= Institute of Transport Management =

The Institute of Transport Management is a non-profit organisation founded in England in 1977 to aid, oversee and reform the standards in the transport industry. Based in London, with a production facility in County Galway, Ireland, the organisation has a Europe-wide scope.

The institute's stated objectives are among others:
- To promote academic achievement, training and professionalism within the transport and logistics industry.
- To monitor and improve standards through ongoing research and communications programs.
- To award industry members for significant achievements and contributions in the development of transport solutions.

Its principal activity has been the distribution of awards to companies, nominally those with innovative transport products and services. The companies nominate themselves or others for these awards, and after a period of independent research, a short list is compiled naming the winners. A Lifetime Achievement award is also given to a person who distinguishes themselves throughout their career and achievements. Not all categories are filled from year to year due to this application process.

==History==
Established in 1977, The Institute of Transport Management, also known as ITM, was the first to award companies and individuals for their effort in the transport industry in Europe. SME's, multinationals and other supporting industries have received numerous awards since the Institutes establishment. Through the decades and as a result of incredible growth in the industry, the Institute of Transport Management had increased its award categories.

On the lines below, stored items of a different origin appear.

(** C2, amended. For a GET whose key is cached and which the upstream
    answers with 304, the stale-page re-fetch is made exactly when the
    cached body has as many elements as the effective page size and the
    cached response carries no link of any relation (its [links] mapping
    is empty). Then, for a cached response that carries an ETag, the
    request is sent again without [If-None-Match] and the new response
    comes back tagged ONLINE_MISS; otherwise the cached object comes back
    tagged ONLINE_HIT after the one conditional request. The effective
    page size is the integer read from the query's [per_page] when the
    query has one, and the configured default when it has none. *)
Theorem stale_page_refetch_iff_full_and_no_links `{E : Externals}
    (upstream : list Request -> Request -> option Response)
    (url : string) (auth data : option string)
    (url_params : option MultiDict) (n : Z) (c : nat) (cr : Response)
    (len : nat) (r : Response) (w : World) :
  page_size_is url_params n ->
  cache w !! cache_key url auth = Some c ->
  heap w !! c = Some cr ->
  element_count cr = Some len ->
  upstream (sent w) (conditional_get url auth url_params cr) = Some r ->
  status_code r = 304 ->
  (exists pp,
     _get_elements_per_page url_params w = Ok pp w /\
     (page_size pp (initial_parameters url_params)).1 = n /\
     match requested_per_page url_params with
     | Some s => py_int s = Some n
     | None => n = PER_PAGE_ELEMENTS
     end) /\
  (Z.of_nat len = n /\ links_of cr = ∅ ->
   forall r2,
     is_Some (CI.get "ETag" (headers cr)) ->
     upstream (sent w ++ [conditional_get url auth url_params cr])
              (refetch_get url auth url_params cr) = Some r2 ->
     exists w' out,
       online_request upstream "GET" url auth data url_params w
         = Ok (S (length (heap w))) w' /\
       heap w' !! S (length (heap w)) = Some out /\
       serves "ONLINE_MISS" r2 out /\
       sent w' = sent w ++ [conditional_get url auth url_params cr;
                            refetch_get url auth url_params cr]) /\
  (~ (Z.of_nat len = n /\ links_of cr = ∅) ->
   exists w' out,
     online_request upstream "GET" url auth data url_params w = Ok c w' /\
     heap w' !! c = Some out /\
     serves "ONLINE_HIT" cr out /\
     sent w' = sent w ++ [conditional_get url auth url_params cr]).
Proof.
  intros Hps Hc Hcr Hlen Hup Hst.
  assert (full_last_page n len cr = true <->
          Z.of_nat len = n /\ links_of cr = ∅) as Hfull.
  { unfold full_last_page.
    by rewrite andb_true_iff, Z.eqb_eq, bool_decide_eq_true. }
  split; [|split].
  - destruct (page_size_run url_params n w Hps) as (pp & Hpp & Hpg).
    exists pp. split; [done|]. split; [by rewrite Hpg | exact Hps].
  - intros Hyes r2 Het Hup2. apply Hfull in Hyes.
    eexists _, _. split; [by eapply run_cached_refetch|].
    unfold cached_if_cacheable.
    assert (forall w0 : World,
              heap (if cacheableb r2
                    then bind_key (cache_key url auth) (S (length (heap w)))
                           (log (EvSet (cache_key url auth)
                                   (S (length (heap w)))) w0)
                    else w0) = heap w0 /\
              sent (if cacheableb r2
                    then bind_key (cache_key url auth) (S (length (heap w)))
                           (log (EvSet (cache_key url auth)
                                   (S (length (heap w)))) w0)
                    else w0) = sent w0) as Hsame.
    { intros w0. destruct (cacheableb r2); [|done].
      split; [done|]. by rewrite sent_bind_key, sent_log_cache. }
    rewrite (proj1 (Hsame _)), (proj2 (Hsame _)).
    split.
    { wsimpl. rewrite <- (snoc_length (heap w) r). apply snoc_insert_lookup. }
    split; [apply serves_with_header|].
    unfold tagged.
    rewrite sent_store, !sent_answered, sent_looked_up_hit.
    by rewrite <- app_assoc.
  - intros Hno.
    assert (full_last_page n len cr = false) as Hf.
    { apply not_true_is_false. by rewrite Hfull. }
    eexists _, _. split; [by eapply run_cached_hit|].
    split; [by apply heap_tagged_old|].
    split; [apply serves_with_header|].
    unfold tagged. by rewrite sent_store, sent_answered, sent_looked_up_hit.
Qed.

In 2001, Dealers Choice Award was introduced to reflect the opinions of the automotive industry through their interaction with products and customers. Those taking part in the nominations are not allowed to vote for their own company and must be nominated by other individuals.

In May 2014, the institute announced that it is restructuring the company by moving its headquarters to London and opening a production facility in Ireland. The process started in 2013 where the Institute focused on updating their database and fostering new links around the world so that they are up to date on the most current research prior to the 2014 re-launch. The re-branding of the companies website from ITMawards to ITM World is an enlargement strategy employed to give the institute a worldwide presence in the evolving transport industry and revive the long-standing achievement of the international awards body.

By October 2014, ITM hoped to relaunch its exclusive online publication, The Transport Journal. The quarterly research journal reports into all the industry sectors and looks at future innovations in the transport industries.

==Categories==
- Aviation
- Automotive
- Maritime
- Rail Transport
- Supporting Industries
- Logistics
- IT and Communications
- Environmental
- Aftermarket
- Dealers Choice

==Nomination Process==

- Companies, organisations and individuals that meet the awards criteria under each respective category are invited to participate in the nomination process.
- Selected companies submit any additional statements or documents that they feel may be important to the nomination process.
- Pre-assessment process of entries is undertaken by Institutes research team against strict quality criteria.
- Nominees for each category are notified and published on the ITM awards site.
- The chosen members of the Award committee, which is made up of Institutes members, approves nominations and scores them according to category criteria.
- Category winners and the overall winners are notified and announced to the Transport Media.

==Some of the Past Winners==
- Swissport, Global Aviation Ground Services Company 2012
- Evolution-Time Critical, Emergency Logistics Specialist of the Year, 2012
- GEFCO, European Logistics Company 2012 and UK Automotive Logistics Company 2012
- Jaama Ltd, Fleet Software Company of the Year 2012
- GMAC, Best Auto Finance Company 2012
- Autologic Diagnostic Ltd. Best Automotive Diagnostic Systems 2011
- Exide, Best Automotive Battery Range in 2011
- SMA Group,'Best Independent Vehicle Remarketing Company 2010
- Nissan, Van of the Year 2010, NV200
- FedEx Express, Best Global Cargo Hub 2010 award for its Memphis World Hub
- TouchStar Technologies, Best Mobile Computing Specialist 1999

==Membership==
The Institute of Transport Management has nearly 18,000 members from across the globe. The members are from the transport industry and affiliating companies who have a say in the award process, with some of them being selected to be part of the Award Committee itself. The Institute hopes to increase its membership to over 20,000 by 2015.